Dengan mata membesar dan mulut sedikit mengerucut Monik mengangguk. "Baik, Pak. Sebentar saya simpan pekerjaan saya dulu," jawabnya dengan nada formal.

Meski putri dari pemilik perusahaan, Monik selalu berbicara kepada Edo dengan cara formal selayaknya seorang karyawan kepada atasannya. Edo yang mengharuskan begitu untuk profesionalitas.

Edo mengangguk sekilas lalu mendahului ke ruangannya. Saat Monik menyusul dan ikut masuk, Edo memberikan tanda kepadanya untuk menutup pintu.

"Kenapa Papa mau ngomong sama aku?" tanya Monik langsung, sebelum duduk.

Edo menatapnya tajam. "Pagi tadi ada insiden, betul?" Dia balik bertanya.

Monik mengerjap cepat, lalu berpikir. "Enggak ada," jawabnya. "Emangnya Papa denger insiden apa?"
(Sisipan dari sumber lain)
(** [m] calls move the cursor of the symbol by [m], around the series, and
    return its prices from the cursor on. *)
Lemma Replay_getQuotes_run (symbol : string) (times : list Time) :
  forall (svc : ReplayMarketDataService) (entry : SymbolEntry),
    symbols svc !! symbol = Some entry ->
    (e_index entry < length (e_series entry))%nat ->
    let n := length (e_series entry) in
    let '(results, svc') := Replay_getQuotes rt svc symbol times in
    svc' = {| defaultSpreadBps := defaultSpreadBps svc;
              symbols :=
                <[symbol :=
                    {| e_spreadBps := e_spreadBps entry;
                       e_series := e_series entry;
                       e_index := (e_index entry + length times) mod n |}]>
                  (symbols svc) |}
    /\ map resultMid results
       = map (fun k => Some (roundMoney (nth ((e_index entry + k) mod n) (e_series entry) 0)))
           (seq 0 (length times)).
Proof.
  induction times as [|t rest IH]; intros svc entry Hentry Hidx n.
  - cbn [Replay_getQuotes length seq map]. split; [|reflexivity].
    rewrite Nat.add_0_r, Nat.mod_small by exact Hidx.
    rewrite SymbolEntry_eta, insert_id by exact Hentry.
    symmetry. apply Replay_eta.
  - cbn [Replay_getQuotes]. unfold Replay_getQuote at 1, Replay_quote at 1.
    rewrite Hentry.
    destruct (nth_error (e_series entry) (e_index entry)) as [mid|] eqn:Emid;
      [|apply nth_error_None in Emid; lia].
    set (entry1 := {| e_spreadBps := e_spreadBps entry; e_series := e_series entry;
                      e_index := (e_index entry + 1) mod length (e_series entry) |}).
    set (svc1 := {| defaultSpreadBps := defaultSpreadBps svc;
                    symbols := <[symbol := entry1]> (symbols svc) |}).
    assert (Hentry1 : symbols svc1 !! symbol = Some entry1) by apply lookup_insert_eq.
    assert (Hidx1 : (e_index entry1 < length (e_series entry1))%nat).
    { cbn. apply Nat.mod_upper_bound. lia. }
    specialize (IH svc1 entry1 Hentry1 Hidx1). cbv zeta in IH.
    destruct (Replay_getQuotes rt svc1 symbol rest) as [results svc2].
    destruct IH as (-> & Hmids).
    cbn [e_series e_index e_spreadBps entry1 svc1 defaultSpreadBps symbols length] in *.
    fold n in Hmids |- *.
    split.
    + f_equal. rewrite insert_insert_eq. f_equal. f_equal.
      rewrite Nat.Div0.add_mod_idemp_l. f_equal. lia.
    + cbn [map seq resultMid q_mid]. f_equal.
      * rewrite Nat.add_0_r, Nat.mod_small by exact Hidx.
        rewrite (nth_error_nth _ _ 0 Emid). reflexivity.
      * rewrite Hmids, <- seq_shift, map_map.
        apply map_ext. intros k.
        rewrite Nat.Div0.add_mod_idemp_l. do 4 f_equal. lia.
Qed.

End Replaying.

(** X10.  The replay provider plays a series round and round.  From a
    cursor that points into the series of a symbol, successive calls of
    [getQuote] return the prices of the series from the cursor on,
    starting again at its first price after the last one; and after as
    many calls as the series has prices the provider is in the state it
    started from. *)
Theorem replay_goes_round
    (rt : Runtime) (svc : ReplayMarketDataService) (symbol : string)
    (entry : SymbolEntry) (times : list Time)
    (Hentry : symbols svc !! symbol = Some entry)
    (Hcursor : (e_index entry < length (e_series entry))%nat) :
  let n := length (e_series entry) in
  map resultMid (fst (Replay_getQuotes rt svc symbol times))
  = map (fun k => Some (roundMoney (nth ((e_index entry + k) mod n) (e_series entry) 0)))
      (seq 0 (length times))
  /\ (length times = n -> snd (Replay_getQuotes rt svc symbol times) = svc).
Proof.
  intros n.
  pose proof (Replay_getQuotes_run rt symbol times svc entry Hentry Hcursor) as H.
  cbv zeta in H. destruct (Replay_getQuotes rt svc symbol times) as [results svc'].
  destruct H as (-> & Hmids). cbn [fst snd]. split; [exact Hmids|].
  intros ->. fold n.
  replace ((e_index entry + n) mod n)%nat with (e_index entry).
  - rewrite SymbolEntry_eta, insert_id by exact Hentry. apply Replay_eta.
  - rewrite <- Nat.Div0.add_mod_idemp_r, Nat.Div0.mod_same, Nat.add_0_r.
    symmetry. apply Nat.mod_small. exact Hcursor.
Qed.

Lemma replay_goes_round_witness :
  map resultMid (fst (Replay_getQuotes sample_rt sample_replay "TSLA" [1; 2; 3]%Z))
  = [Some (roundMoney 200); Some (roundMoney 200); Some (roundMoney 200)]
  /\ snd (Replay_getQuotes sample_rt sample_replay "TSLA" [5; 6]%Z) = sample_replay.
Proof.
  split.
  - apply (replay_goes_round sample_rt sample_replay "TSLA"
             {| e_spreadBps := Some 10; e_series := [200; 200]; e_index := 0 |}
             [1; 2; 3]%Z); [reflexivity | cbn; lia].
  - apply (replay_goes_round sample_rt sample_replay "TSLA"
             {| e_spreadBps := Some 10; e_series := [200; 200]; e_index := 0 |}
             [5; 6]%Z); [reflexivity | cbn; lia | reflexivity].
Defined.

(** ** Orders that are turned away at the door *)

Section Door.

Variable rt : Runtime.
Variable rec : string -> RawOrder -> M Order.

Lemma requireAccount_run (accountId : string) (b : Broker) :
  is_Some (accounts b !! accountId) -> requireAccount accountId b = Ret accountId b.
Proof. intros [a Ha]. unfold requireAccount. rewrite Ha. reflexivity. Qed.

Lemma refresh_needs_account (ref : string) (b b1 : Broker) :
  refreshAccount rt rec ref b = Ret tt b1 -> is_Some (accounts b !! ref).
Proof.
  unfold refreshAccount. intros H.
  bind_inv H. apply now_inv in Hstep as (_ & (_ & _ & Ua)).
  bind_inv H. apply writeAccount_inv in Hstep as (a & Ha & _).
  rewrite Ua in Ha. eauto.
Qed.

(** A quote that cannot be peeked at cannot be taken either. *)
Lemma getQuote_fails (symbol : string) (b : Broker) :
  midOf rt (marketDataService b) symbol = None ->
  exists e, getQuote rt symbol b = Throw e b.
Proof.
  unfold midOf, getQuote, quoteOf.
  destruct (marketDataService b) as [svc|enabled].
  - unfold Replay_quote.
    destruct (symbols svc !! symbol) as [entry|]; [|eauto].
    destruct (nth_error (e_series entry) (e_index entry)); [discriminate | eauto].
  - destruct enabled; eauto.
Qed.

(** Lines 231-252 on a broker whose refresh returns. *)
Lemma intake_door (accountId : string) (rawOrder : RawOrder) (b b1 : Broker)
    (account : Account) :
  refreshAccount rt rec accountId b = Ret tt b1 ->
  accounts b1 !! accountId = Some account ->
  exists b3,
    config b3 = config b1
    /\ marketDataService b3 = marketDataService b1
    /\ accounts b3 = accounts b1
    /\ clockReads b3 = S (S (clockReads b1))
    /\ rngDraws b3 = S (rngDraws b1)
    /\ placeOrder_intake rt rec accountId rawOrder b
       = (let order := normalizeOrderInput rawOrder in
          let bypassMarginCheck := r_bypassMarginCheck rawOrder in
          let baseOrder :=
            baseOrderOf account order (rt_clock rt (clockReads b1))
              (Qfloor (rt_random rt (rngDraws b1) * 10000))
              (rt_clock rt (S (clockReads b1))) in
          match validateOrderByType order with
          | Some validationError =>
              returned (rejectOrder accountId baseOrder validationError)
          | None =>
              config ← getConfig;
              t ← now rt;
              if negb (isMarketOpen config t)
              then returned (rejectOrder accountId baseOrder "market closed")
              else
                quoted ← attempt (getQuote rt (n_symbol order));
                match quoted with
                | inl _ => returned (rejectOrder accountId baseOrder "unknown symbol")
                | inr quote =>
                    deficient ←
                      ((if bypassMarginCheck then mret false
                        else
                          account ← readAccount accountId;
                          metrics ← computeMetrics rt account;
                          mret (hasMaintenanceDeficiency metrics)) : M bool);
                    if (deficient : bool)
                    then returned
                           (rejectOrder accountId baseOrder
                              "margin deficiency: account below maintenance")
                    else
                      let triggerState := evaluateTrigger order quote in
                      match triggerState with
                      | PENDING_TRIGGER => returned (parkOrder accountId baseOrder)
                      | PENDING_LIMIT => returned (parkOrder accountId baseOrder)
                      | _ =>
                          mret (inr {| i_ref := accountId;
                                       i_order := order;
                                       i_bypassMarginCheck := bypassMarginCheck;
                                       i_baseOrder := baseOrder;
                                       i_triggerState := triggerState |})
                      end
                end
          end) b3.
Proof.
  intros Hrefresh Hacc.
  pose proof (refresh_needs_account _ _ _ Hrefresh) as Hsome.
  eexists. 
  split; [|split; [|split; [|split; [|split]]]]; cycle 5.
  - unfold placeOrder_intake.
    rewrite (bind_Ret _ _ _ _ _ (requireAccount_run _ _ Hsome)).
    rewrite (bind_Ret _ _ _ _ _ Hrefresh).
    rewrite (bind_Ret _ _ _ _ _ (readAccount_run _ _ _ Hacc)).
    rewrite now_run, rng_run, now_run. reflexivity.
  - reflexivity.
  - reflexivity.
  - reflexivity.
  - reflexivity.
  - reflexivity.
Qed.

(** What a rejection in lines 254-270 returns and leaves behind. *)
Lemma returned_rejection (accountId : string) (base : Order) (reason : string)
    (b : Broker) (account : Account) :
  accounts b !! accountId = Some account ->
  returned (A := Intake) (rejectOrder accountId base reason) b
  = Ret (inl (rejected base reason))
      (set_accounts (<[accountId := unshiftOrder (rejected base reason) account]> (accounts b))
         b).
Proof.
  intros Ha. unfold returned, rejectOrder.
  rewrite !bind_unfold, (writeAccount_run _ _ _ _ Ha). reflexivity.
Qed.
Edo menatapnya lama. "Papa dengar kamu menyuruh kepala bagian IT untuk memeriksa komputermu. Benar?"

Monik mengangguk. "He'eh."

Edo menghela napas. "Monik, kepala bagian IT dan kepala bagian marketing, keduanya sama dalam struktur organisasi perusahaan. Kamu menyuruh Aiden sampai masuk ke kolong meja hanya untuk memeriksa kabel yang kurang terpasang?"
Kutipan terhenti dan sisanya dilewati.